The moutainous land in the upper right quadrant is interrupted by several dark blue lakes. At the very top is Pyramid Lake, an endorheic salt lake, approximately 188 square miles (487 km²) in area, in the Great Basin in the northwestern part of the US state of Nevada.
One of the largest lakes in the United States, it is located along the east side of the Virginia Mountains with a surface elevation of about 3,790 feet (1,155 m). It is fed by the Truckee River, which enters the lake from its southern end. It has no outlet, with water leaving only by evaporation, or sub-surface seepage. The salinity is approximately 1/6th of sea water.
The large body of water to the South is Lake Tahoe, in the Sierra Nevada mountains along the border between California and Nevada.
Freshwater Lake Tahoe is the largest alpine lake in the United States. Its depth is 514 m making it the USA’s second-deepest. The lake is known for the clarity of its water and the panorama of surrounding mountains on all sides.

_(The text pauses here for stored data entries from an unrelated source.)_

(** X2. A host keeps cost zero under every report that is not negative:
    reports of a cost [c >= 0] (among them [+inf]), reports of NaN, and
    aging passes leave its entry [(0.0, None, t0)] as [__init__] wrote it,
    so it broadcasts [0.0] and has no next hop. *)
Theorem host_keeps_zero_cost h t0 ops :
  Forall (fun o => match o with
                   | Update _ c _ => le 0%float c = true \/ is_nan c = true
                   | Decay _ => True
                   end) ops ->
  let n := run (__init__ h h t0) ops in
  _table n !! h = Some (mkEntry 0%float None t0) /\
  get_pheromone_value n h = 0%float /\
  get_next_hop n h = None /\
  has_route n h = false.
Proof.
  intros Hops n.
  assert (H : _table n !! h = Some (mkEntry 0%float None t0)).
  { apply host_entry_kept. eapply Forall_impl; [exact Hops|].
    intros [nb c now|now]; simpl; [|trivial].
    intros [Hle|Hnan]; [now apply add_one_nonneg|].
    apply lt_nan_l. now apply add_one_nan. }
  unfold has_route, get_next_hop, get_pheromone_value. rewrite H. repeat split.
Qed.

Lemma host_keeps_zero_cost_witness :
  get_pheromone_value
    (run (__init__ "H" "H" 0%float)
       [Update "B" 0%float 1%float; Decay 500%float; Update "C" infinity 501%float;
        Update "D" nan 502%float]) "H" = 0%float.
Proof.
  apply (host_keeps_zero_cost "H" 0%float
           [Update "B" 0%float 1%float; Decay 500%float; Update "C" infinity 501%float;
            Update "D" nan 502%float]).
  constructor; [left; reflexivity|].
  constructor; [exact I|].
  constructor; [left; reflexivity|].
  constructor; [right; reflexivity|].
  constructor.
Defined.

Lemma reports_keep_entry n e rs :
  _table n !! host_fp n = Some e ->
  Forall (fun r => lt (r_cost r + 1) (value e) = false) rs ->
  foldl apply_report n rs = n.
Proof.
  intros He Hrs. induction Hrs as [|r rs Hr Hrs IH]; simpl; [reflexivity|].
  unfold apply_report at 2. erewrite update_not_better; [|exact He|exact Hr]. exact IH.
Qed.

(** X3. A heartbeat that does not improve the stored cost does not refresh
    the entry's timestamp: after any number of reports whose candidate
    [c + 1.0] is not below the stored cost (a neighbour repeating the same
    cost, for one) the entry still carries the time it was written, and the
    aging pass that finds it older than [PHEROMONE_MAX_AGE] deletes it,
    leaving a node that is not the host without a route. *)
Theorem unrefreshed_route_expires n e rs now :
  self_fp n <> host_fp n ->
  _table n !! host_fp n = Some e ->
  Forall (fun r => lt (r_cost r + 1) (value e) = false) rs ->
  gt (now - timestamp e)%float PHEROMONE_MAX_AGE = true ->
  let heard := foldl apply_report n rs in
  let aged := _decay_loop_pass heard now in
  _table heard !! host_fp n = Some e /\
  _table aged !! host_fp n = None /\
  get_next_hop aged (host_fp n) = None /\
  get_pheromone_value aged (host_fp n) = INF /\
  has_route aged (host_fp n) = false.
Proof.
  intros Hself He Hrs Hold heard aged.
  assert (Hheard : heard = n) by (apply reports_keep_entry with e; assumption).
  assert (Haged : _table aged !! host_fp n = None).
  { unfold aged, _decay_loop_pass. simpl. apply map_lookup_filter_None. right.
    intros e' He'. rewrite Hheard, He in He'. injection He' as <-.
    unfold stale. simpl. rewrite Hheard, Hold.
    rewrite bool_decide_eq_false_2 by congruence. discriminate. }
  split; [rewrite Hheard; exact He|].
  unfold has_route, get_next_hop, get_pheromone_value. rewrite Haged. repeat split.
Qed.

Two smaller lakes are visible to the East: Walker Lake (above) and Mono Lake (below). The former is a natural lake, 50.3 mi² (130 km²) in area, in the Great Basin in western Nevada, along the eastern side of the Wassuk Range. It is 18 mi (29 km) long and 7 mi (11 km) wide. The lake is fed from the north by the Walker River and has no natural outlet except absorption and evaporation.
The latter, Mono Lake, is an alkaline and hypersaline lake in California that is a critical nesting habitat for several bird species and is an unusually productive ecosystem.